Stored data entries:

--*--

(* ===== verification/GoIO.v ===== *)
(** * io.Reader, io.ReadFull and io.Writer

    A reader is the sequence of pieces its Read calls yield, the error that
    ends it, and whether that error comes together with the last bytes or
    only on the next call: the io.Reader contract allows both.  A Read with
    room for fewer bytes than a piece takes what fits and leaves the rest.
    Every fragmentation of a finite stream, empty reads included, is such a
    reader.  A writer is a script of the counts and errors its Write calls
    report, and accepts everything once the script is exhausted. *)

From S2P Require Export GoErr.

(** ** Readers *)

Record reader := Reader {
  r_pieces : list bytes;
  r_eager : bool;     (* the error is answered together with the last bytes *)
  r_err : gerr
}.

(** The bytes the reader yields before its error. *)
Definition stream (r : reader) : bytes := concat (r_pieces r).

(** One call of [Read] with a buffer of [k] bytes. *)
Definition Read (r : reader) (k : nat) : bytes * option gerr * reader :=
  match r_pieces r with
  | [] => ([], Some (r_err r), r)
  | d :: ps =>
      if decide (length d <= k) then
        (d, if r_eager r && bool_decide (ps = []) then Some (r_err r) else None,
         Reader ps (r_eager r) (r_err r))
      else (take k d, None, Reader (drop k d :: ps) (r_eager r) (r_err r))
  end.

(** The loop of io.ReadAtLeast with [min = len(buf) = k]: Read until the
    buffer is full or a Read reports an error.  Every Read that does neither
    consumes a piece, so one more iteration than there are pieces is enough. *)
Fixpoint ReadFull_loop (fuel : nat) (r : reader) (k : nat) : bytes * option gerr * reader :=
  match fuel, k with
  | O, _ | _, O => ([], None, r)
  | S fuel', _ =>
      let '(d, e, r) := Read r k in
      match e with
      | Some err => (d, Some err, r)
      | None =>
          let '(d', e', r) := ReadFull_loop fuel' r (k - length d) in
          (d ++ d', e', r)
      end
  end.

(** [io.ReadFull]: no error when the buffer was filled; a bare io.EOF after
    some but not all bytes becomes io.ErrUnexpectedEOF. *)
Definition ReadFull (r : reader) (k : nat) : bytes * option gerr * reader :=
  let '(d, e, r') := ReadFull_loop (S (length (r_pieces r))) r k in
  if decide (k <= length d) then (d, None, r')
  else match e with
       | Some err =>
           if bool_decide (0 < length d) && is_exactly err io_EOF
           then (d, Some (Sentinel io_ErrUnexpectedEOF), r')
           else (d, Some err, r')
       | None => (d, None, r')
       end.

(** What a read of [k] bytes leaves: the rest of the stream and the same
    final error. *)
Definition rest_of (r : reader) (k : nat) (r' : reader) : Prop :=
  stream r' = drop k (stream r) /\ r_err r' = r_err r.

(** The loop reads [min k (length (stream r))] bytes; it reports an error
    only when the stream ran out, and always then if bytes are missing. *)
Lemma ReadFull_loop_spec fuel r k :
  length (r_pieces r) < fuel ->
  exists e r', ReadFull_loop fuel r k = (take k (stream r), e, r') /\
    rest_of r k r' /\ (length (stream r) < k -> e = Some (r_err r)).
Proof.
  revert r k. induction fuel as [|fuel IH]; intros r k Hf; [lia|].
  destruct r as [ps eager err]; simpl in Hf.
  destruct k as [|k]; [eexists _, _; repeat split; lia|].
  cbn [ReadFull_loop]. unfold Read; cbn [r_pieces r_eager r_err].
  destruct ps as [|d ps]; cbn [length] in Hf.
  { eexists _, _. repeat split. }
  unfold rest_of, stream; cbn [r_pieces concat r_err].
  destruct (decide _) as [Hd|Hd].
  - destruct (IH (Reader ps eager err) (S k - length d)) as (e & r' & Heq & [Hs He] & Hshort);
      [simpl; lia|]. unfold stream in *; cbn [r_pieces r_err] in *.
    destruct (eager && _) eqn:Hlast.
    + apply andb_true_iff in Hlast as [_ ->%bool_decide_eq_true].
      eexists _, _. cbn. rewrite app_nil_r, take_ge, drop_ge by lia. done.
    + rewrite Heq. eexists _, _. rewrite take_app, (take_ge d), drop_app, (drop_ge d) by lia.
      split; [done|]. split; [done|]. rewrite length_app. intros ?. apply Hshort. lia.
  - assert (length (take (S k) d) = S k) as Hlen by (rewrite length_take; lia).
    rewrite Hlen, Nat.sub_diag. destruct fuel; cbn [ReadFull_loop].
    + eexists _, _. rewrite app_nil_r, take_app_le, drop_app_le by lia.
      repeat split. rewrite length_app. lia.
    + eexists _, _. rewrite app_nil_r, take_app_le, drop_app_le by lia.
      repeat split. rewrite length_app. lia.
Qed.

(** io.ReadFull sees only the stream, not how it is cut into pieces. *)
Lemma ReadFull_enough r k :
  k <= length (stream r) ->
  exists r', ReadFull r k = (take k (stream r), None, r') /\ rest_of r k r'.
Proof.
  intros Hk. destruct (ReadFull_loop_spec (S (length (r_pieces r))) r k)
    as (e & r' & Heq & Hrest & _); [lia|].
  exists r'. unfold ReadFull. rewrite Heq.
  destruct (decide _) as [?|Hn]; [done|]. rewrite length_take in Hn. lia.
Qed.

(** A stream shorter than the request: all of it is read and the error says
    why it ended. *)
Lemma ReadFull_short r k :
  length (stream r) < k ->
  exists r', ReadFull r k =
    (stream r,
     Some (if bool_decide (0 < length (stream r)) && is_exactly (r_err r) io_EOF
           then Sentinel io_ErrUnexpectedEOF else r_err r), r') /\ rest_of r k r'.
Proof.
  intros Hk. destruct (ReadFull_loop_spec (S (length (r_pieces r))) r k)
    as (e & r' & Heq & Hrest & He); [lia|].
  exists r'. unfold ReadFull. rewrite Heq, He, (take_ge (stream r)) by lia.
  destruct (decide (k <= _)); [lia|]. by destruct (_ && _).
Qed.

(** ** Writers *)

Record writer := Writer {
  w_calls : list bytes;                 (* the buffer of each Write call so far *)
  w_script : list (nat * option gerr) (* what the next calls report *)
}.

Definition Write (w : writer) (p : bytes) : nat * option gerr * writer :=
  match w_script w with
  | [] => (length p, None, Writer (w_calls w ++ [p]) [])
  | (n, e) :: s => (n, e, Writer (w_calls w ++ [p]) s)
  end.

--*--

* _EXERCISE OBJECTIVE_
All lines above should be output verbatim.

* _RESULT BELOW_
(* ===== verification/GoIO.v ===== *)
(** * io.Reader, io.ReadFull and io.Writer

    A reader is the sequence of pieces its Read calls yield, the error that
    ends it, and whether that error comes together with the last bytes or
    only on the next call: the io.Reader contract allows both.  A Read with
    room for fewer bytes than a piece takes what fits and leaves the rest.
    Every fragmentation of a finite stream, empty reads included, is such a
    reader.  A writer is a script of the counts and errors its Write calls
    report, and accepts everything once the script is exhausted. *)

From S2P Require Export GoErr.

(** ** Readers *)

Record reader := Reader {
  r_pieces : list bytes;
  r_eager : bool;     (* the error is answered together with the last bytes *)
  r_err : gerr
}.

(** The bytes the reader yields before its error. *)
Definition stream (r : reader) : bytes := concat (r_pieces r).

(** One call of [Read] with a buffer of [k] bytes. *)
Definition Read (r : reader) (k : nat) : bytes * option gerr * reader :=
  match r_pieces r with
  | [] => ([], Some (r_err r), r)
  | d :: ps =>
      if decide (length d <= k) then
        (d, if r_eager r && bool_decide (ps = []) then Some (r_err r) else None,
         Reader ps (r_eager r) (r_err r))
      else (take k d, None, Reader (drop k d :: ps) (r_eager r) (r_err r))
  end.

(** The loop of io.ReadAtLeast with [min = len(buf) = k]: Read until the
    buffer is full or a Read reports an error.  Every Read that does neither
    consumes a piece, so one more iteration than there are pieces is enough. *)
Fixpoint ReadFull_loop (fuel : nat) (r : reader) (k : nat) : bytes * option gerr * reader :=
  match fuel, k with
  | O, _ | _, O => ([], None, r)
  | S fuel', _ =>
      let '(d, e, r) := Read r k in
      match e with
      | Some err => (d, Some err, r)
      | None =>
          let '(d', e', r) := ReadFull_loop fuel' r (k - length d) in
          (d ++ d', e', r)
      end
  end.

(** [io.ReadFull]: no error when the buffer was filled; a bare io.EOF after
    some but not all bytes becomes io.ErrUnexpectedEOF. *)
Definition ReadFull (r : reader) (k : nat) : bytes * option gerr * reader :=
  let '(d, e, r') := ReadFull_loop (S (length (r_pieces r))) r k in
  if decide (k <= length d) then (d, None, r')
  else match e with
       | Some err =>
           if bool_decide (0 < length d) && is_exactly err io_EOF
           then (d, Some (Sentinel io_ErrUnexpectedEOF), r')
           else (d, Some err, r')
       | None => (d, None, r')
       end.

(** What a read of [k] bytes leaves: the rest of the stream and the same
    final error. *)
Definition rest_of (r : reader) (k : nat) (r' : reader) : Prop :=
  stream r' = drop k (stream r) /\ r_err r' = r_err r.

(** The loop reads [min k (length (stream r))] bytes; it reports an error
    only when the stream ran out, and always then if bytes are missing. *)
Lemma ReadFull_loop_spec fuel r k :
  length (r_pieces r) < fuel ->
  exists e r', ReadFull_loop fuel r k = (take k (stream r), e, r') /\
    rest_of r k r' /\ (length (stream r) < k -> e = Some (r_err r)).
Proof.
  revert r k. induction fuel as [|fuel IH]; intros r k Hf; [lia|].
  destruct r as [ps eager err]; simpl in Hf.
  destruct k as [|k]; [eexists _, _; repeat split; lia|].
  cbn [ReadFull_loop]. unfold Read; cbn [r_pieces r_eager r_err].
  destruct ps as [|d ps]; cbn [length] in Hf.
  { eexists _, _. repeat split. }
  unfold rest_of, stream; cbn [r_pieces concat r_err].
  destruct (decide _) as [Hd|Hd].
  - destruct (IH (Reader ps eager err) (S k - length d)) as (e & r' & Heq & [Hs He] & Hshort);
      [simpl; lia|]. unfold stream in *; cbn [r_pieces r_err] in *.
    destruct (eager && _) eqn:Hlast.
    + apply andb_true_iff in Hlast as [_ ->%bool_decide_eq_true].
      eexists _, _. cbn. rewrite app_nil_r, take_ge, drop_ge by lia. done.
    + rewrite Heq. eexists _, _. rewrite take_app, (take_ge d), drop_app, (drop_ge d) by lia.
      split; [done|]. split; [done|]. rewrite length_app. intros ?. apply Hshort. lia.
  - assert (length (take (S k) d) = S k) as Hlen by (rewrite length_take; lia).
    rewrite Hlen, Nat.sub_diag. destruct fuel; cbn [ReadFull_loop].
    + eexists _, _. rewrite app_nil_r, take_app_le, drop_app_le by lia.
      repeat split. rewrite length_app. lia.
    + eexists _, _. rewrite app_nil_r, take_app_le, drop_app_le by lia.
      repeat split. rewrite length_app. lia.
Qed.

(** io.ReadFull sees only the stream, not how it is cut into pieces. *)
Lemma ReadFull_enough r k :
  k <= length (stream r) ->
  exists r', ReadFull r k = (take k (stream r), None, r') /\ rest_of r k r'.
Proof.
  intros Hk. destruct (ReadFull_loop_spec (S (length (r_pieces r))) r k)
    as (e & r' & Heq & Hrest & _); [lia|].
  exists r'. unfold ReadFull. rewrite Heq.
  destruct (decide _) as [?|Hn]; [done|]. rewrite length_take in Hn. lia.
Qed.

(** A stream shorter than the request: all of it is read and the error says
    why it ended. *)
Lemma ReadFull_short r k :
  length (stream r) < k ->
  exists r', ReadFull r k =
    (stream r,
     Some (if bool_decide (0 < length (stream r)) && is_exactly (r_err r) io_EOF
           then Sentinel io_ErrUnexpectedEOF else r_err r), r') /\ rest_of r k r'.
Proof.
  intros Hk. destruct (ReadFull_loop_spec (S (length (r_pieces r))) r k)
    as (e & r' & Heq & Hrest & He); [lia|].
  exists r'. unfold ReadFull. rewrite Heq, He, (take_ge (stream r)) by lia.
  destruct (decide (k <= _)); [lia|]. by destruct (_ && _).
Qed.

(** ** Writers *)

Record writer := Writer {
  w_calls : list bytes;                 (* the buffer of each Write call so far *)
  w_script : list (nat * option gerr) (* what the next calls report *)
}.

Definition Write (w : writer) (p : bytes) : nat * option gerr * writer :=
  match w_script w with
  | [] => (length p, None, Writer (w_calls w ++ [p]) [])
  | (n, e) :: s => (n, e, Writer (w_calls w ++ [p]) s)
  end.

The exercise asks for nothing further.